Juin vert : informer sur le papillomavirus et les risques de cancer
La présidente des Amazones siège au conseil d’administration de l’ICPF et les deux structures ont travaillé main dans la main pour la campagne “Juin vert”, destinée à informer et à dépister le cancer du col de l’utérus. Ce cancer gynécologique est provoqué par le papillomavirus (HPV), une infection sexuellement transmissible pour laquelle on dispose d’un vaccin depuis 2016. “Le vaccin protège de 90 % des souches de HPV susceptibles de provoquer un cancer du col de l’utérus et pour les 10 % restants on peut les détecter très tôt grâce à des frottis réguliers. Autrement dit, c’est l’un des rares cancers que l’on pourrait totalement éradiquer !”, explique le Dr Stien. Un espoir qui est au cœur de la campagne de vaccination pour les 11-14 ans mise en place par l’ICPF en juin, car le vaccin ne requiert que deux doses pour cette tranche d’âge, en plus d’être plus efficace s’il est effectué avant les premières relations sexuelles.

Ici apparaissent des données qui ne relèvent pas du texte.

Lemma find_block_inside_witness :
  find_block (Sim.image true) 14 (4 + Z.of_nat (length (Sim.body true))) 99 <> Outside.
Proof.
  apply (find_block_inside (Sim.image true) 14 (4 + Z.of_nat (length (Sim.body true))) 99);
    try (vm_compute; done).
  repeat constructor; vm_compute; done.
Defined.
(* ===== verification/Gddv.v ===== *)
(** * The data vault (thermal_daemon/src/thd_gddv.cpp)

    The firmware's tables: conditions (APCT, APPC), targets (APAT), passive
    policies (PSVT), the MiniBook's power boss tables (PBAT, PBCT) and the rest,
    and the vault that holds them, a sequence of keys that may be compressed and
    nested.  A parse that throws ends the start of the daemon, so the tables read
    before are not kept.  What is only printed has no definition. *)

From Stdlib Require Import ZArith Lia Ascii String.
From stdpp Require Import base list option strings pretty.
From S2P Require Import Prelude Bytes ThdCommon Objects.

#[local] Open Scope Z_scope.

(** ** Data *)

Record custom_condition := Custom {
  cc_condition : Z; cc_name : string; cc_participant : string; cc_domain : Z; cc_type : Z
}.

(** [condition] (the type is [uint64_t], the values come from a 32-bit enum). *)
Record condition := Cond {
  cond : Z; device : string; comparison : Z; argument : Z; operation : Z;
  time_comparison : Z; time : Z; target : Z; state_entry_time : Z; ignore_condition : bool
}.

Record psv := Psv {
  psv_source : string; psv_target : string; priority : Z; sample_period : Z; temp : Z; domain : Z;
  control_knob : Z; limit : string; step_size : Z; limit_coeff : Z; unlimit_coeff : Z
}.
Record psvt := Psvt { psvt_name : string; psvs : list psv }.

Record itmt_entry := ItmtEntry {
  itmt_target : string; trip_point : Z; pl1_min : string; pl1_max : string; unused : string
}.
Record itmt := Itmt { version : Z; itmt_name : string; itmt_entries : list itmt_entry }.

Record pbat_entry := Pbat {
  pbat_target_id : Z; pbat_name : string; pbat_participant : string; pbat_domain : Z;
  pbat_code : string; pbat_argument : string
}.
Record pbct_entry := Pbct { pbct_target : Z; pbct_conditions : list condition }.

Record trippoint := Trippoint { tp_name : string; tp_type_str : string; tp_type : trip_point_type_t; tp_temp : Z }.

Record vsct_entry := Vsct {
  vsct_target : string; domain_type : Z; coeff_type : Z; coeff : Z; vsct_operation : Z; alpha : Z;
  trigger_point : Z
}.
Record vspt_entry := Vspt { virtual_temp : Z; vspt_sample_period : Z }.

Record ppcc_t := Ppcc {
  ppcc_name : string; valid : bool;
  power_limit_min : Z; power_limit_max : Z; time_wind_min : Z; time_wind_max : Z; ppcc_step_size : Z;
  limit_1_valid : bool;
  power_limit_1_min : Z; power_limit_1_max : Z; time_wind_1_min : Z; time_wind_1_max : Z; step_1_size : Z
}.

(** [cthd_gddv]: the tables. *)
Record Gddv := {
  ppccs : list ppcc_t;
  custom_conditions : list custom_condition;
  conditions : list (list condition);
  targets : list adaptive_target;
  psvts : list psvt;
  itmts : list itmt;
  idsps : list string;
  pbats : list pbat_entry;
  pbcts : list pbct_entry;
  trippoints : list trippoint;
  vscts_name : string;
  vscts : list vsct_entry;
  vspts : list vspt_entry
}.
(** The daemon's copy of a packed vault is the vault. *)
Lemma unpacked ks : content = put_items 2 ks -> can_alloc (148 + n) = true ->
  decompress (packed dict n stream) 0 (Z.of_nat (length (packed dict n stream))) = Got (vault2 ks).
Proof.
  intros Eks Ha. pose proof content_small as Hsm. change (2 ^ 32) with 4294967296 in Hsm.
  assert (Z.of_nat (length (packed dict n stream)) = 148 + Z.of_nat (length file)) as El.
  { unfold packed. rewrite !length_app, header_start_length, !le_length. lia. }
  set (hdr := header_start ESIF_SERVICE_CONFIG_COMPRESSED ++ le 4 0 ++ le 4 0).
  assert (length hdr = 148%nat) as Eh by (unfold hdr; by rewrite !length_app, header_start_length, !le_length).
  assert (packed dict n stream = hdr ++ file) as Em by (unfold packed, hdr; by rewrite <- !app_assoc).
  assert (rd16 (packed dict n stream) (0 + 2) = Some 148) as E2.
  { change (packed dict n stream) with (le 2 ESIFDV_HEADER_SIGNATURE ++ le 2 148 ++ le 4 0x02000000 ++ le 4 ESIF_SERVICE_CONFIG_COMPRESSED ++ repeat 0 128 ++ le 4 0 ++ le 4 0 ++ file). done. }
  destruct file_reads as (_ & _ & _ & E5).
  unfold decompress. rewrite E2. cbn [mbind option_bind].
  assert (rd64 (packed dict n stream) (0 + 148 + 5) = Some n) as ->.
  { rewrite Em. replace (0 + 148 + 5) with (Z.of_nat (length hdr) + 5) by lia. by rewrite rd64_app_r by lia. }
  cbn [mbind option_bind]. rewrite wrap_small by (change (2 ^ 64) with 18446744073709551616; lia). rewrite Ha. cbn [negb].
  assert (slice (packed dict n stream) (0 + 148) (Z.of_nat (length (packed dict n stream)) - 148) = Some file) as ->.
  { rewrite El. replace (148 + Z.of_nat (length file) - 148) with (Z.of_nat (length file)) by lia. apply slice_holds. exists hdr, []. rewrite app_nil_r, Eh. by rewrite Em. }
  cbn [mbind option_bind]. rewrite file_size. pose proof (uninit_length (148 + n) ltac:(lia)) as Hu. pose proof (uninit_bytes (148 + n)) as Hub.
  rewrite file_unpacked; [|rewrite length_drop; lia|by apply Forall_drop]. cbn [mbind option_bind].
  assert (slice (packed dict n stream) 0 148 = Some hdr) as ->.
  { replace 148 with (Z.of_nat (length hdr)) by lia. apply slice_holds. exists [], file. by rewrite Em. }
  cbn [mbind option_bind]. set (top := take (Z.to_nat 148) (uninit (148 + n))). assert (length top = 148%nat) as Et by (unfold top; rewrite length_take; lia).
  unfold write_bytes. rewrite length_app, Et, Eh. rewrite (proj2 (Z.ltb_ge 0 0)), (proj2 (Z.ltb_ge (Z.of_nat (148 + length content)) _)) by lia. cbn [orb mbind option_bind].
  change (Z.to_nat 0) with 0%nat. cbn [app Nat.add]. rewrite take_0, <- Et, drop_app_length. cbn [app].
  set (sg := le 2 ESIFDV_HEADER_SIGNATURE ++ le 2 148 ++ le 4 0x02000000).
  assert (hdr ++ content = sg ++ le 4 ESIF_SERVICE_CONFIG_COMPRESSED ++ repeat 0 128 ++ le 4 0 ++ le 4 0 ++ content) as -> by (unfold hdr, header_start, sg; by rewrite <- !app_assoc).
  replace 8 with (Z.of_nat (length sg)) by done. rewrite (read32 sg _ (repeat 0 128 ++ le 4 0 ++ le 4 0 ++ content) ESIF_SERVICE_CONFIG_COMPRESSED eq_refl) by done. cbn [mbind option_bind].
  rewrite wr32_over by done. cbn [mbind option_bind]. change (Z.land ESIF_SERVICE_CONFIG_COMPRESSED (Z.lnot ESIF_SERVICE_CONFIG_COMPRESSED)) with 0.
  assert (sg ++ le 4 0 ++ repeat 0 128 ++ le 4 0 ++ le 4 0 ++ content = header_start 0 ++ le 4 0 ++ le 4 0 ++ content) as -> by (unfold header_start, sg; by rewrite <- !app_assoc).
  change off_payload_size with (Z.of_nat (length (header_start 0))). rewrite wr32_over by done. cbn [mbind option_bind]. by rewrite header_vault, <- Eks.
Qed.

(** What is loaded from a packed vault is what the keys say that the loop gets to. *)
Lemma packed_parsed ks fuel g : content = put_items 2 ks -> can_alloc (148 + n) = true -> (S (length ks) < fuel)%nat ->
  Z.of_nat (length (packed dict n stream)) < 2 ^ 31 -> Z.of_nat (length (vault2 ks)) < 2 ^ 31 ->
  parse_gddv fuel (packed dict n stream) 0 (sint 32 (Z.of_nat (length (packed dict n stream)))) g =
    (g ← handle_keys (reached 2 148 n 148 ks) g; Got (THD_SUCCESS, None, g)).
Proof.
  intros Eks Ha Hf Hl Hv. destruct fuel as [|fuel]; [lia|]. rewrite sint_id by lia. cbn [parse_gddv].
  assert (Z.of_nat (length (packed dict n stream)) = 148 + Z.of_nat (length file)) as El.
  { unfold packed. rewrite !length_app, header_start_length, !le_length. lia. }
  rewrite (proj2 (Z.ltb_ge _ _)) by (unfold sizeof_header; lia).
  destruct (header_holds (packed dict n stream) ESIFDV_HEADER_SIGNATURE 148 0x02000000 ESIF_SERVICE_CONFIG_COMPRESSED (repeat 0 128 ++ le 4 0 ++ le 4 0 ++ file)) as (E1 & E2 & E3 & E4 & _);
    [unfold packed, header_start; by rewrite <- !app_assoc|by vm_compute..|].
  rewrite E1, E2, E3, E4, Z.eqb_refl. assert (ESIFHDR_GET_MAJOR 0x02000000 = 2) as -> by (vm_compute; reflexivity). cbn [negb andb Z.eqb Pos.eqb].
  change (Z.land ESIF_SERVICE_CONFIG_COMPRESSED ESIF_SERVICE_CONFIG_COMPRESSED =? 0) with false. cbn [negb].
  rewrite (unpacked ks Eks Ha). cbn [mbind Out_bind]. destruct (vault2_parsed ks g fuel) as [last E]; [lia|done|]. rewrite E, <- Eks.
  destruct (handle_keys (reached 2 148 n 148 ks) g) as [g1| | |]; reflexivity.
Qed.
(* ===== verification/Switches.v ===== *)
(** * The thermal daemon: the sources of the conditions

    The part of thd_gddv.cpp that finds the switches of the lid and of the
    tablet mode among the input devices and gives them up again, over the
    trace of Os.v.  Devices of libevdev are objects of their own: two are the
    same only when one call made them. *)

From Stdlib Require Import ZArith Lia.
From stdpp Require Import base list option strings gmultiset sets.
From S2P Require Import Prelude Os MxcFilter MxcDevice.

#[local] Open Scope Z_scope.
#[local] Open Scope prog_scope.

(** [os_scandir]: the names that pass the filter, in the order of [versionsort];
    [evdev_new_ok]: [libevdev_new_from_fd] gives a device; [profiles_new]: there is a
    bus, and a proxy. *)
Class Evdevs := {
  os_scandir : Trace -> string -> (string -> bool) -> option (list string);
  evdev_new_ok : Trace -> Z -> bool;
  has_event_code : Trace -> Z -> Z -> Z -> bool;
  upower_new : Trace -> bool;
  profiles_new : Trace -> option bool
}.

(** ** State *)

(** The device and the number of the call that made it. *)
Record Evdev := Dv { dev_fd : Z; dev_id : nat }.
#[export] Instance Evdev_dec : EqDecision Evdev.
Proof. solve_decision. Defined.

(** [made]: the devices made so far; [live]: those not freed. *)
Record Sources := Srcs {
  src_trace : Trace; made : nat; live : gmultiset nat;
  tablet_dev : option Evdev; lid_dev : option Evdev; upower_client : bool; power_profiles_daemon : bool
}.
Definition Sources_again (s : Sources) : Sources := Srcs (src_trace s) (made s) (live s) (tablet_dev s)
  (lid_dev s) (upower_client s) (power_profiles_daemon s).
#[export] Instance put_src_trace : Field src_trace := ltac:(field_of Sources_again src_trace).
#[export] Instance put_made : Field made := ltac:(field_of Sources_again made).
#[export] Instance put_live : Field live := ltac:(field_of Sources_again live).
#[export] Instance put_tablet_dev : Field tablet_dev := ltac:(field_of Sources_again tablet_dev).
#[export] Instance put_lid_dev : Field lid_dev := ltac:(field_of Sources_again lid_dev).
#[export] Instance put_upower_client : Field upower_client := ltac:(field_of Sources_again upower_client).
#[export] Instance put_power_profiles_daemon : Field power_profiles_daemon :=
  ltac:(field_of Sources_again power_profiles_daemon).

#[export] Instance sources_trace : HasTrace Sources := {|
  trace := src_trace; set_trace h s := s <| src_trace := h |>
|}.
#[export] Instance sources_trace_law : HasTraceLaw Sources.
Proof. split; by intros; destruct s. Qed.

(** ** Operations *)

Section Devices.
Context `{Os} `{Evdevs}.

Definition libevdev_new_from_fd (fd : Z) : M Sources (option Evdev) :=
  ok <- ask (fun h => evdev_new_ok h fd) ;;
  if negb ok then ret None
  else
    n <- gets made ;;
    modify (fun s => s <| made := S n |> <| live := live s ⊎ {[+ n +]} |>) ;;;
    ret (Some (Dv fd n)).
Definition libevdev_free (dev : Evdev) : M Sources unit :=
  modify (fun s => s <| live := live s ∖ {[+ dev_id dev +]} |>).

Definition is_event_device (d_name : string) : bool := String.prefix "event" d_name.

Definition input_name (d_name : string) : string := String.substring 0 266 ("/dev/input/" +:+ d_name).

(** One turn of the loop over the names. *)
Definition setup_input_device (d_name : string) : M Sources unit :=
  fd <- sys_open (input_name d_name) ;;
  if fd <? 0 then ret tt
  else
    dev <- libevdev_new_from_fd fd ;;
    match dev with
    | None => sys_close fd
    | Some dev =>
        tablet <- ask (fun h => has_event_code h fd EV_SW SW_TABLET_MODE) ;;
        modify (fun s => if bool_decide (tablet_dev s = None) && tablet
                         then s <| tablet_dev := Some dev |> else s) ;;;
        lid <- ask (fun h => has_event_code h fd EV_SW SW_LID) ;;
        modify (fun s => if bool_decide (lid_dev s = None) && lid
                         then s <| lid_dev := Some dev |> else s) ;;;
        s <- gets id ;;
        if negb (bool_decide (lid_dev s = Some dev)) && negb (bool_decide (tablet_dev s = Some dev))
        then libevdev_free dev ;;; sys_close fd
        else ret tt
    end.

Definition setup_input_devices : M Sources unit :=
  namelist <- ask (fun h => os_scandir h "/dev/input" is_event_device) ;;
  match namelist with
  | None => ret tt
  | Some namelist => mfor namelist setup_input_device
  end.

(** The end of [gddv_init]: the switches, upower and the power profiles, whose
    first value is that of [update_power_slider] in Conditions.v. *)
Definition setup_dynamic_sources : M Sources unit :=
  setup_input_devices ;;;
  upower <- ask upower_new ;;
  modify (fun s => s <| upower_client := upower |>) ;;;
  profiles <- ask profiles_new ;;
  match profiles with
  | None => ret tt
  | Some proxy => modify (fun s => s <| power_profiles_daemon := proxy |>)
  end.

Definition drop_device (dev : Evdev) : M Sources unit := sys_close (dev_fd dev) ;;; libevdev_free dev.

Definition destroy_dynamic_sources : M Sources unit :=
  modify (fun s => s <| upower_client := false |> <| power_profiles_daemon := false |>) ;;;
  s <- gets id ;;
  (match tablet_dev s with
   | None => ret tt
   | Some dev =>
       drop_device dev ;;;
       modify (fun s => (if bool_decide (lid_dev s = tablet_dev s) then s <| lid_dev := None |> else s)
                        <| tablet_dev := None |>)
   end) ;;;
  s <- gets id ;;
  match lid_dev s with
  | None => ret tt
  | Some dev => drop_device dev ;;; modify (fun s => s <| lid_dev := None |>)
  end.
End Devices.

(** ** What is held *)

(** The devices in the fields; one device can be both. *)
Definition held (s : Sources) : list Evdev :=
  option_list (tablet_dev s) ++ (if bool_decide (lid_dev s = tablet_dev s) then [] else option_list (lid_dev s)).

Definition fds_of (l : list Evdev) : gmultiset Z := list_to_set_disj (dev_fd <$> l).
Definition ids_of (l : list Evdev) : gmultiset nat := list_to_set_disj (dev_id <$> l).

(** Beside [B] and [L], exactly what the fields hold is open and not freed. *)
Record owned (B : gmultiset Z) (L : gmultiset nat) (s : Sources) : Prop := {
  owned_fds : open_fds (src_trace s) = B ⊎ fds_of (held s);
  owned_ids : live s = L ⊎ ids_of (held s);
  owned_made : forall d, tablet_dev s = Some d \/ lid_dev s = Some d -> (dev_id d < made s)%nat
}.

Section Held.
Context `{Os} `{Evdevs}.

Lemma held_none s : tablet_dev s = None -> lid_dev s = None -> held s = [].
Proof. unfold held. by intros -> ->. Qed.

(** A device [d] that was opened and is in no field yet. *)
Record pending (B : gmultiset Z) (L : gmultiset nat) (d : Evdev) (s : Sources) : Prop := {
  pending_owned : owned (B ⊎ {[+ dev_fd d +]}) (L ⊎ {[+ dev_id d +]}) s;
  pending_tablet : tablet_dev s <> Some d;
  pending_lid : lid_dev s <> Some d;
  pending_made : (dev_id d < made s)%nat
}.

(** Its fate: it becomes the tablet switch, the lid switch or both, or it is dropped. *)
Lemma take_tablet B L d s : pending B L d s -> tablet_dev s = None -> owned B L (s <| tablet_dev := Some d |>).
Proof.
  intros [[Hf Hi Hm] Ht Hl Hd] E. unfold held in *. rewrite E in *.
  split; unfold held; simpl; rewrite ?Hf, ?Hi, ?(bool_decide_eq_false_2 _ Hl);
    [destruct (lid_dev s); simpl; multiset_solver..|naive_solver].
Qed.

Lemma take_lid B L d s : pending B L d s -> lid_dev s = None -> owned B L (s <| lid_dev := Some d |>).
Proof.
  intros [[Hf Hi Hm] Ht Hl Hd] E. unfold held in *. rewrite E in *.
  assert (Some d <> tablet_dev s) as Ht' by congruence.
  split; unfold held; simpl; rewrite ?Hf, ?Hi, ?(bool_decide_eq_false_2 _ Ht');
    [destruct (tablet_dev s); simpl; multiset_solver..|naive_solver].
Qed.

Lemma take_both B L d s : owned B L s -> tablet_dev s = Some d -> lid_dev s = None ->
  owned B L (s <| lid_dev := Some d |>).
Proof.
  intros [Hf Hi Hm] Et El. unfold held in *. rewrite Et, El in *. simpl in *.
  split; unfold held; simpl; rewrite ?Et, ?(bool_decide_eq_true_2 _ eq_refl); [done|done|naive_solver].
Qed.

Lemma drop_new B L d s : pending B L d s -> owned B L (post (libevdev_free d ;;; sys_close (dev_fd d)) s).
Proof.
  intros [[Hf Hi Hm] _ _ _]. split; [simpl in *; rewrite Hf; unfold held; simpl; multiset_solver
    |simpl in *; rewrite Hi; unfold held; simpl; multiset_solver|done].
Qed.

Lemma libevdev_new_run fd s : libevdev_new_from_fd fd s =
  if evdev_new_ok (src_trace s) fd
  then (Some (Dv fd (made s)), s <| made := S (made s) |> <| live := live s ⊎ {[+ made s +]} |>)
  else (None, s).
Proof. unfold libevdev_new_from_fd, bind, ask. simpl. by destruct (evdev_new_ok _ _). Qed.

(** The two tests and the drop, from a device that was just made. *)
Lemma offer_owned B L d (b1 : bool) (b2 : Trace -> bool) s : pending B L d s ->
  owned B L (post (modify (fun s => if bool_decide (tablet_dev s = None) && b1
                                    then s <| tablet_dev := Some d |> else s) ;;;
    lid <- ask b2 ;;
    modify (fun s => if bool_decide (lid_dev s = None) && lid then s <| lid_dev := Some d |> else s) ;;;
    s <- gets id ;;
    if negb (bool_decide (lid_dev s = Some d)) && negb (bool_decide (tablet_dev s = Some d))
    then libevdev_free d ;;; sys_close (dev_fd d)
    else ret tt) s).
Proof.
  intros Hp. rewrite post_bind. cbn -[libevdev_free sys_close bool_decide].
  destruct (bool_decide (tablet_dev s = None) && b1) eqn:E1; unfold post, bind, ask, gets, modify; simpl;
    match goal with |- context [b2 ?h] => generalize (b2 h) as b end; intros b.
  - apply andb_prop in E1 as [E1%bool_decide_eq_true _].
    destruct (bool_decide (lid_dev s = None) && b) eqn:E2; simpl.
    + apply andb_prop in E2 as [E2%bool_decide_eq_true _]. rewrite (bool_decide_eq_true_2 (Some d = Some d)) by done.
      apply (take_both _ _ d); [by apply take_tablet|done|done].
    + rewrite (bool_decide_eq_true_2 (Some d = Some d)), andb_false_r by done. by apply take_tablet.
  - destruct (bool_decide (lid_dev s = None) && b) eqn:E2; simpl.
    + apply andb_prop in E2 as [E2%bool_decide_eq_true _]. rewrite (bool_decide_eq_true_2 (Some d = Some d)) by done.
      by apply take_lid.
    + rewrite !bool_decide_eq_false_2 by apply Hp. by apply drop_new.
Qed.

Lemma setup_input_device_owned B L d_name : keeps (owned B L) (setup_input_device d_name).
Proof.
  intros s [Hf Hi Hm]. unfold setup_input_device. rewrite post_bind.
  set (fd := res (sys_open (input_name d_name)) s). set (s1 := post (sys_open (input_name d_name)) s).
  assert (owned (B ⊎ own fd) L s1) as Ho.
  { split; [|done|done]. change (open_fds (src_trace s) ⊎ own fd = (B ⊎ own fd) ⊎ fds_of (held s)).
    rewrite Hf. multiset_solver. }
  clearbody fd s1. clear s Hf Hi Hm. destruct (Z.ltb_spec fd 0) as [Hn|Hp].
  { unfold own in Ho. rewrite (proj2 (Z.leb_gt 0 fd)) in Ho by done. by rewrite gmultiset_disj_union_right_id in Ho. }
  unfold own in Ho. rewrite (proj2 (Z.leb_le 0 fd)) in Ho by done. destruct Ho as [Hf Hi Hm].
  rewrite post_bind. unfold res, post at 2. rewrite libevdev_new_run.
  destruct (evdev_new_ok _ _); cbn [fst snd].
  - rewrite post_bind. apply (offer_owned B L (Dv fd (made s1)) _ (fun h => has_event_code h fd EV_SW SW_LID)).
    split; simpl; [split; unfold held; simpl; [done|rewrite Hi; unfold held; multiset_solver|]| | |lia].
    + intros d Hd. specialize (Hm d Hd). lia.
    + intros E. specialize (Hm _ (or_introl E)). simpl in Hm. lia.
    + intros E. specialize (Hm _ (or_intror E)). simpl in Hm. lia.
  - split; [simpl; rewrite Hf; unfold held; simpl; multiset_solver|done|done].
Qed.

Lemma setup_dynamic_sources_owned B L : keeps (owned B L) setup_dynamic_sources.
Proof.
  assert (forall s t, held t = held s -> src_trace t = src_trace s -> live t = live s -> made t = made s ->
    (tablet_dev t, lid_dev t) = (tablet_dev s, lid_dev s) -> owned B L s -> owned B L t) as Heq.
  { intros s t E1 E2 E3 E4 [= E5 E6] [Hf Hi Hm]. split; [by rewrite E1, E2|by rewrite E1, E3|].
    rewrite E4, E5, E6. exact Hm. }
  apply keeps_bind.
  - unfold setup_input_devices. apply keeps_bind; [intros s Hs; exact Hs|]. intros [l|]; [|apply keeps_ret].
    apply keeps_mfor. intros a _. apply setup_input_device_owned.
  - intros _. apply keeps_bind; [intros s Hs; exact Hs|]. intros up. apply keeps_bind.
    { apply keeps_modify. intros s. by apply Heq. }
    intros _. apply keeps_bind; [intros s Hs; exact Hs|]. intros [p|]; [|apply keeps_ret].
    apply keeps_modify. intros s. by apply Heq.
Qed.

Lemma destroy_releases B L s : owned B L s -> let t := post destroy_dynamic_sources s in
  open_fds (src_trace t) = B /\ live t = L /\ tablet_dev t = None /\ lid_dev t = None /\
  upower_client t = false /\ power_profiles_daemon t = false.
Proof.
  intros [Hf Hi _]. unfold held, fds_of, ids_of in *. destruct s as [h mk lv tab lid up pr]. simpl in *.
  unfold destroy_dynamic_sources, drop_device, post, bind. simpl.
  destruct tab as [d|]; simpl in *.
  - destruct (decide (lid = Some d)) as [->|Hd].
    + rewrite (bool_decide_eq_true_2 (Some d = Some d)) in * by done. simpl in *.
      rewrite Hf, Hi. split; [multiset_solver|]. split; [multiset_solver|done].
    + rewrite (bool_decide_eq_false_2 (lid = Some d)) in * by done. simpl in *.
      destruct lid as [l|]; simpl in *; rewrite Hf, Hi; (split; [multiset_solver|]); (split; [multiset_solver|done]).
  - destruct lid as [l|]; simpl in *; rewrite Hf, Hi; (split; [multiset_solver|]); (split; [multiset_solver|done]).
Qed.
End Held.

(** ** Properties *)

(** C23: Setting the sources up and giving them up again leaves open and allocated
    what was before, whatever devices there are and whatever fails: each
    descriptor is closed once and each device is freed once, also one that is the switch of
    the lid and of the tablet mode. *)
Theorem sources_released `{Os} `{Evdevs} s : tablet_dev s = None -> lid_dev s = None ->
  let t := post (setup_dynamic_sources ;;; destroy_dynamic_sources) s in
  open_fds (src_trace t) = open_fds (src_trace s) /\ live t = live s /\
  tablet_dev t = None /\ lid_dev t = None /\ upower_client t = false /\ power_profiles_daemon t = false.
Proof.
  intros Et El. rewrite post_bind. apply destroy_releases. apply setup_dynamic_sources_owned.
  split; rewrite ?held_none by done; [multiset_solver..|]. intros d. rewrite Et, El. intuition done.
Qed.

(** A convertible whose lid and tablet mode are one device. *)
Module Convertible.
#[local] Instance conv_os : Os := {|
  os_open h p := if String.eqb p "/dev/input/event2" then -13 else Z.of_nat (length h) + 3; os_write _ _ _ := 0;
  os_read _ _ _ := None; os_i2c _ _ _ _ := None; os_ioctl _ _ _ := 0; os_evname _ _ := None; os_evsw _ _ := None;
  os_udev _ _ := []; os_source_add _ _ := 1; os_watch_add _ _ := 1
|}.
#[local] Instance conv_devs : Evdevs := {|
  os_scandir _ _ f := Some (filter (fun n => f n = true) ["by-path"; "event0"; "event1"; "event2"; "mouse0"]%string);
  evdev_new_ok _ _ := true; has_event_code _ fd _ _ := 3 <? fd; upower_new _ := true; profiles_new _ := None
|}.
Definition conv_start : Sources := Srcs [] 0 ∅ None None false false.

Example conv_held : held (post setup_dynamic_sources conv_start) = [Dv 5 1].
Proof. reflexivity. Qed.

Lemma sources_released_witness :
  let t := post (setup_dynamic_sources ;;; destroy_dynamic_sources) conv_start in
  open_fds (src_trace t) = open_fds (src_trace conv_start) /\ live t = live conv_start /\
  tablet_dev t = None /\ lid_dev t = None /\ upower_client t = false /\ power_profiles_daemon t = false.
Proof. apply (sources_released conv_start); reflexivity. Defined.
End Convertible.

À noter enfin que, cette année, le sujet du cancer mobilise aussi les étudiants. La promo 2025 de la licence Sciences de l’information et de la Communication à l’ISEPP-UCO a consacré son projet de fin d’études aux patients luttant contre le cancer avec Arora’a Roa – Combattre pour la vie, une série docu-fiction en trois épisodes diffusée sur TNTV. Les élèves ont travaillé en partenariat avec l’ICPF et les Amazones. Un engagement vibrant, rare chez les jeunes.